Mitotic exchange in female germline stem cells is the major source of Sex Ratio chromosome recombination in Drosophila pseudoobscura

S. Koury,  bioRxiv,  2022.06.07.495109. 2022.

Sex Ratio chromosomes in Drosophila pseudoobscura are selfish X chromosome variants associated with three non-overlapping inversions. In the male germline, Sex Ratio chromosomes distort segregation of X and Y chromosomes (99:1), thereby skewing progeny sex ratio. In the female germline, segregation of Sex Ratio chromosomes is mendelian (50:50), but non-overlapping inversions strongly suppress recombination establishing a 26 Megabase haplotype (constituting ~20% of the haploid genome). Rare crossover events located between non-overlapping inversions can disrupt this haplotype, and recombinants have sometimes been found in natural populations. We recently reported on the first lab-generated Sex Ratio recombinants occurring at a rate of 0.0012 crossovers per female meiosis.
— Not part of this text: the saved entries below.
(** Between actions, with the calls of the last answer that are still to be made; after the
    check; after the announcement; after an answer; before, during and after a call; after the
    last turn; after the deliverable was read and after it was written; [Stopped] after any
    failure but a tool's. *)
Inductive phase :=
  | Closed | Ready (calls : list ToolCall) | Checked | Announced | Answered (turn : ChatResponse)
  | Calling (tc : ToolCall) (rest : list ToolCall) | Called (tc : ToolCall) (rest : list ToolCall)
  | Observed (tc : ToolCall) (rest : list ToolCall) (answer : result string)
  | Finished | Delivering (content : string) | Stored | Stopped.
Record Progress := MkProgress { pg_phase : phase; pg_chats : Z; pg_written : list string }.
Definition goto (p : Progress) (ok : bool) (q : phase) : option Progress :=
  Some (MkProgress (if ok then q else Stopped) (pg_chats p) (pg_written p)).
(** The event that is expected. *)
Definition emits (kind : string) (payload : json) (k : string) (j : json) : bool :=
  (k =? kind) && bool_decide (j = payload).
(** The path that a successful call of [write_file] writes. *)
Definition written_path (name : string) (args : RawMessage) (ok : bool) : list string :=
  if ok && (name =? "write_file") then
    match unmarshal_args args with Ok a => [ta_Path a] | Err _ => [] end
  else [].
(** What the model is shown of a call. *)
Definition observation (tc : ToolCall) (answer : result string) : string :=
  match answer with Ok o => o | Err e => denial (tc_Args tc) e end.
(** Any duration will do. *)
Definition duration (j : json) : Z := default 0%Z (json_field "duration_ms" j ≫= json_num).
(** What the events carry. *)
Definition announcement (mode name : string) (n : Z) : json :=
  JObj [("summary", JStr mode); ("iteration", JNum (n + 1)); ("model", JStr name)].
Definition usage_report (turn : ChatResponse) : json :=
  JObj [("model", JStr (ch_Model turn)); ("input_tokens", JNum (us_Input (ch_Usage turn)));
        ("output_tokens", JNum (us_Output (ch_Usage turn)));
        ("cache_read_tokens", JNum (us_CacheRead (ch_Usage turn)));
        ("cache_write_tokens", JNum (us_CacheWrite (ch_Usage turn)))].
Definition call_report (tc : ToolCall) : json :=
  JObj [("call_id", JStr (tc_ID tc)); ("tool", JStr (tc_Name tc));
        ("args_summary", JStr (Truncate (raw_text (tc_Args tc)) 200))].
Definition result_report (tc : ToolCall) (answer : result string) (ms : Z) : json :=
  JObj [("call_id", JStr (tc_ID tc)); ("tool", JStr (tc_Name tc)); ("ok", JBool (is_ok answer));
        ("summary", JStr (Truncate (observation tc answer) 200)); ("duration_ms", JNum ms)].
Definition limit_report : json :=
  JObj [("text", JStr "[iteration limit reached — submitting current deliverable]"); ("hit_limit", JBool true)].
#[export] Instance raw_eq_dec : EqDecision RawMessage.
Proof. solve_decision. Defined.
Definition is_nil {A} (l : list A) : bool := if l is [] then true else false.

Section delta.
Context (name : string) (input : Input).
Abbreviation limit := (turn_limit input).
Abbreviation mode := (in_Mode input).
Definition agent : AgentSpec := agent_of (in_Definition input) (ss_Agent (in_Stage input)).
Definition delta (p : Progress) (e : Op * bool) : option Progress :=
  let '(o, ok) := e in
  match pg_phase p, o with
  | Closed, OpOpen dir => if dir =? df_Workspace (in_Definition input) then goto p ok (Ready []) else None
  | Ready [], OpCheck task =>
    if (task =? in_TaskID input) && (pg_chats p <? limit)%Z then goto p ok Checked else None
  | Checked, OpEmit k j =>
    if emits "agent.thinking" (announcement mode name (pg_chats p)) k j
    then goto p ok Announced else None
  | Announced, OpChat request answer =>
    if (pg_chats p <? limit)%Z && ((mode =? "execute") || is_nil (cr_Tools request)) then
      Some (MkProgress (if answer is Ok turn then Answered turn else Stopped) (pg_chats p + 1)
              (pg_written p))
    else None
  | Answered turn, OpEmit k j =>
    if emits "usage" (usage_report turn) k j
    then goto p ok (if is_nil (ch_ToolCalls turn) then Finished else Ready (ch_ToolCalls turn))
    else None
  | Ready (tc :: rest), OpAlive => if mode ≠? "plan" then goto p ok (Calling tc rest) else None
  | Calling tc rest, OpEmit k j =>
    if emits "agent.tool_call" (call_report tc) k j then goto p ok (Called tc rest) else None
  | Called tc rest, OpCall n args answer =>
    if (n =? tc_Name tc) && bool_decide (args = tc_Args tc) then
      Some (MkProgress (Observed tc rest answer) (pg_chats p)
              (pg_written p ++ written_path n args ok))
    else None
  | Observed tc rest answer, OpEmit k j =>
    if emits "agent.tool_result" (result_report tc answer (duration j)) k j
    then goto p ok (Ready rest) else None
  | Ready [], OpEmit k j =>
    if emits "agent.message" limit_report k j && (pg_chats p =? limit)%Z
    then goto p ok Finished else None
  | Finished, OpRead path answer =>
    if (mode =? "execute") && bool_decide (last (pg_written p) = Some path) then
      Some (MkProgress (if answer is Ok content then Delivering content else Stopped)
              (pg_chats p) (pg_written p))
    else None
  | Delivering content, OpWrite path c =>
    if bool_decide (last (pg_written p) = Some path) && negb (HasPrefix content "> Task:") &&
       (c =? header input agent +:+ content)
    then goto p ok Stored else None
  | _, _ => None
  end.
End delta.
Definition run_protocol (name : string) (input : Input) : Log → option Progress :=
  protocol (delta name input) (MkProgress Closed 0 []).
Ltac plain_error := first [intros [= <-]; by apply not_rare | by intros [=]].
Section rare.
Context {PF : Platform} (E : error → Prop) `{!Rare E}.
Lemma row_by_id_rare {A} (m : gmap string A) id e : row_by_id m id = Err e → ¬ E e.
Proof. unfold row_by_id. destruct (m !! id); plain_error. Qed.
Lemma decode_rare {A} resource upper (r : result A) e :
  (∀ e, r = Err e → ¬ E e) → decode resource upper r = Err e → ¬ E e.
Proof.
  intros Hr. destruct r as [|e0]; [done|]. destruct e0; simpl; first [intros [= <-]; by apply Hr | plain_error].
Qed.
Lemma rare_LockTask id : never E (LockTask id).
Proof. apply never_reading. intros db e. apply decode_rare, row_by_id_rare. Qed.
Lemma rare_read {A} (f : DB → A) : never E (reading (λ db, Ok (f db))).
Proof. by apply never_reading. Qed.
Lemma rare_Stages id : never E (reading (λ db, Stages db id)).
Proof. apply rare_read. Qed.
Hint Resolve rare_LockTask rare_read rare_Stages : never.
Lemma rare_UpdateStage s old : never E (UpdateStage s old).
Proof. unfold UpdateStage, Q_UpdateStage, put_stage. solve_never. Qed.
Lemma rare_SetStatus t status : never E (SetStatus t status).
Proof. unfold SetStatus, UpdateTaskStatus, put_task. solve_never. Qed.
Lemma rare_CreateDeliverable id task stage uri content summary :
  never E (CreateDeliverable id task stage uri content summary).
Proof. unfold CreateDeliverable. solve_never. Qed.
Lemma un_string_rare j e : un_string j = Err e → ¬ E e.
Proof. destruct j; plain_error. Qed.
Lemma un_int_rare j e : un_int j = Err e → ¬ E e.
Proof. destruct j; simpl; try case_decide; plain_error. Qed.
Lemma result_bind_rare {A B} (r : result A) (f : A → result B) e :
  (∀ e, r = Err e → ¬ E e) → (∀ a e, f a = Err e → ¬ E e) →
  r ≫= f = Err e → ¬ E e.
Proof. intros Hr Hf. destruct r; simpl; [apply Hf|]. intros [= <-]. by apply Hr. Qed.
Lemma unmarshal_usage_rare j e : unmarshal_usage j = Err e → ¬ E e.
Proof.
  unfold unmarshal_usage, un_object, type_error. destruct j; try plain_error.
  repeat (apply result_bind_rare;
    [by first [apply un_string_rare|apply un_int_rare]|intros ? ?]). done.
Qed.
Lemma rare_Emit task stage agent kind payload :
  never E (Emit task stage agent kind payload).
Proof.
  unfold Emit, NextSequence, time_now, new_uuid, CreateEvent, CreateUsage, put_task.
  solve_never.
  - apply never_reading. intros db e. apply row_by_id_rare.
  - apply never_lift, unmarshal_usage_rare.
Qed.
Lemma PullRequestURLs_rare db task e : PullRequestURLs db task = Err e → ¬ E e.
Proof.
  unfold PullRequestURLs. generalize (filter (λ ev, ev_TaskID ev = task ∧
    ev_Type ev = "pr.opened") (db_events db)). intros l.
  set (f := foldr _ _ l). assert (∀ e, f = Err e → ¬ E e) as Hf.
  { subst f. induction l as [|ev l IH]; [done|]. simpl. intros e'.
    destruct (foldr _ _ l); simpl; [|intros [= <-]; by apply IH].
    destruct (payload_url ev); simpl; [done|]. plain_error. }
  destruct f; simpl; [done|]. intros [= <-]. by apply Hf.
Qed.
Lemma rare_Completion task : never E (reading (λ db, Completion db task)).
Proof.
  apply never_reading. intros db e. unfold Completion.
  destruct (PullRequestURLs db task) eqn:H; simpl; [done|]. intros [= <-].
  by eapply PullRequestURLs_rare.
Qed.
Hint Resolve rare_UpdateStage rare_SetStatus rare_CreateDeliverable rare_Emit
  rare_Completion : never.
Lemma rare_deriveTx t : never E (deriveTx t).
Proof. unfold deriveTx. solve_never. Qed.
Hint Resolve rare_deriveTx : never.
An improved experimental design presented here reveals these recombination events were 6.5-fold more frequent than previously estimated. Furthermore, recombination events were strongly clustered, indicating the majority arose from mitotic exchange in female germline stem cells and not from meiotic crossing-over in primary oocytes. Finally, recombination-induced viability defects consistent with unequal exchange caused asymmetric recovery rates of complementary recombinant classes. Incorporating these experimental results into population models for Sex Ratio chromosome evolution provided a substantially better fit to natural population frequencies and allowed maintenance of the highly differentiated 26 Megabase Sex Ratio haplotype without invoking strong epistatic selection. This study provides the first estimate of spontaneous mitotic exchange for naturally-occurring chromosomes in Drosophila female germline stem cells, reveals a much higher Sex Ratio chromosome recombination rate, and develops a mathematical model that accurately predicts the rarity of recombinant Sex Ratio chromosomes in natural populations.